Begin by purchasing a copy of quality prep material, like The Official ACT Prep Guide 2018-2019 and the latest edition of The Official SAT Study Guide (2018). These guides contain 4 (ACT) and 8 (SAT) prep tests. The more your high schoolers practice, the more prepared they will be, so plan ahead (3-9 months before the test date) and buy the books in advance to allow plenty of time to complete as many passages as possible.

Once you have a copy of the prep guide, mark the separate test passages by placing adhesive dividers at the beginning of each new test and each test section:

The ACT includes English, Math, Reading, and Science.

The SAT includes Critical Reading, Writing (English) and Math.

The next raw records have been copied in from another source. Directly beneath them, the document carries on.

Lemma check_and_send_effects view q effect :
  effect ∈ (_check_and_send view q).1.2 →
  effect = BroadcastQueueJoin ∨ ∃ batch, effect = SendRaw (receiver q) batch.
Proof.
  unfold _check_and_send.
  destruct (transport_greenlet view); [|by intros ?%elem_of_nil].
  destruct (stop_event_ready view); [by intros ?%elem_of_nil|]. simpl.
  assert (Hjoined : ∀ e : Effect,
            e ∈ (if _prioritize_broadcast_messages view
                 then [BroadcastQueueJoin] else []) → e = BroadcastQueueJoin).
  { intros e. destruct (_prioritize_broadcast_messages view).
    - by intros ->%list_elem_of_singleton.
    - by intros ?%elem_of_nil. }
  destruct (bool_decide _); simpl; [|intros Hin; left; by apply Hjoined].
  destruct (collect_from_buffer view q) as (st & Hc & _). rewrite Hc.
  destruct (send_batches _ _ _ _) as [sent err] eqn:Hsend. simpl.
  intros [Hin|Hin]%elem_of_app; [left; by apply Hjoined|]. right.
  destruct (send_batches_effects _ _ _ _ _ _ Hsend effect Hin) as (batch & _ & ->).
  by exists batch.
Qed.

Lemma run_iteration_effects view q effect :
  effect ∈ (_run_iteration view q).1.2 →
  effect = BroadcastQueueJoin ∨ ∃ batch, effect = SendRaw (receiver q) batch.
Proof.
  unfold _run_iteration. destruct (stop_event_ready view); [by intros ?%elem_of_nil|].
  simpl. destruct (_message_queue q) as [|d l].
  - case_match; by intros ?%elem_of_nil.
  - pose proof (check_and_send_effects view
                  (set_idle_since 0 (set_notify_event false q)) effect) as Heff.
    destruct (_check_and_send _ _) as [[q1 effects] err]. simpl in Heff.
    destruct err; [done|]. by case_match.
Qed.

Lemma run_iteration_receiver view q :
  receiver (_run_iteration view q).1.1 = receiver q.
Proof.
  unfold _run_iteration. destruct (stop_event_ready view); [done|]. simpl.
  destruct (_message_queue q) as [|d l].
  - by case_match.
  - destruct (check_and_send_other_fields view
                (set_idle_since 0 (set_notify_event false q))) as [Hrec _].
    destruct (_check_and_send _ _) as [[q1 effects] err]. simpl in Hrec.
    destruct err; [done|]. by case_match.
Qed.

Lemma enqueue_all_receiver cfg q arrived :
  receiver (enqueue_all cfg q arrived) = receiver q.
Proof.
  revert q. induction arrived as [|a arrived IH]; intros q; [done|].
  change (enqueue_all cfg q (a :: arrived))
    with (enqueue_all cfg (enqueue cfg q a.1 a.2).1 arrived).
  by rewrite IH, enqueue_receiver.
Qed.
(** The texts written to the terminal, in order. *)
Definition writes (evs : list event) : list string :=
  flat_map (fun ev => match ev with
                      | Wrote text => [text]
                      | _ => []
                      end) evs.




(** In a log (newest first), every setting of the flag has the end of the
    operation behind it. *)
Fixpoint set_after_completion (l : list event) : Prop :=
  match l with
  | [] => True
  | StopSet :: older =>
      (exists o, In (Completed o) older) /\ set_after_completion older
  | _ :: older => set_after_completion older
  end.

Section Invariants.

Variable target_function : option outcome.
Variable animation_text : string.

(** The log tells of the operation what the operation did. *)
Definition completion_invariant (s : state) : Prop :=
  (forall o, operation s = ODone o -> In (Completed o) (log s))
  /\ (forall o, In (Completed o) (log s) -> target_function = Some o)
  /\ set_after_completion (log s).


End Invariants.

End AnimationTrace.

(** ** More on probes and batches *)

Module PipxProbe.
Import Pipx.


(** A host on which the probe of [python3] dies of a timeout. *)
Definition run_timeout (command : list string) : result RunResult :=
  match command with
  | ["pipx"; "--version"] => Raise (OSError "No such file or directory")
  | ["/usr/bin/python3"; "-m"; "pipx"; "--version"] =>
      Raise (UserError true "TimeoutExpired")
  | _ => Ok {| exit_code := 0; output := "1.4.3" |}
  end.

End PipxProbe.

(** ** The candidates as generators *)

Module PipxGenerator.
Import Pipx.

(** A generator as its consumer meets it: it yields an item and goes on,
    or is exhausted, or raises while it is advanced. *)
Inductive generator (A : Type) : Type :=
| Exhausted
| Yield (item : A) (rest : generator A)
| Raises (e : exn).
Arguments Exhausted {A}.
Arguments Yield {A} item rest.
Arguments Raises {A} e.

Fixpoint generator_map {A B : Type} (f : A -> B) (g : generator A)
  : generator B :=
  match g with
  | Exhausted => Exhausted
  | Yield item rest => Yield (f item) (generator_map f rest)
  | Raises e => Raises e
  end.



Section Discovery.

(** [proc.run]: runs a command line; it may raise. *)
Variable run : list string -> result RunResult.

(** [shutil.which] *)
Variable which : string -> option string.

(** What the call [get_base_python_path()] does: it is made when the
    generator is advanced past the interpreters of the search path, and
    not before. *)
Variable get_base_python_path : result (option string).

(** [if python_path := which(python_name): yield python_path] *)
Definition yield_found (python_name : string) (rest : generator string)
  : generator string :=
  match which python_name with
  | Some (String _ _ as python_path) => Yield python_path rest
  | Some EmptyString | None => rest
  end.

Definition get_python_paths : generator string :=
  yield_found "python3"
    (yield_found "python"
       match get_base_python_path with
       | Ok (Some python_base_path) => Yield python_base_path Exhausted
       | Ok None => Exhausted
       | Raise e => Raises e
       end).

Definition get_candidate_pipx_commands : generator (list string) :=
  Yield ["pipx"]
    (generator_map (fun python_path => [python_path; "-m"; "pipx"])
       get_python_paths).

Both tests include the optional essay section.

Be sure to mark the answer and explanations portions of each test, as well. Marking sections will save time as you and your teens return to the prep guides, which are fairly massive with extra (though, at times, helpful) content.

Keep in mind, passages from these test guides are also available online, but printing them can be cost prohibitive, so consider purchasing the guides. They are usually easy to find at Half-Price Books stores, so don’t forget to look there if you want to save a few dollars.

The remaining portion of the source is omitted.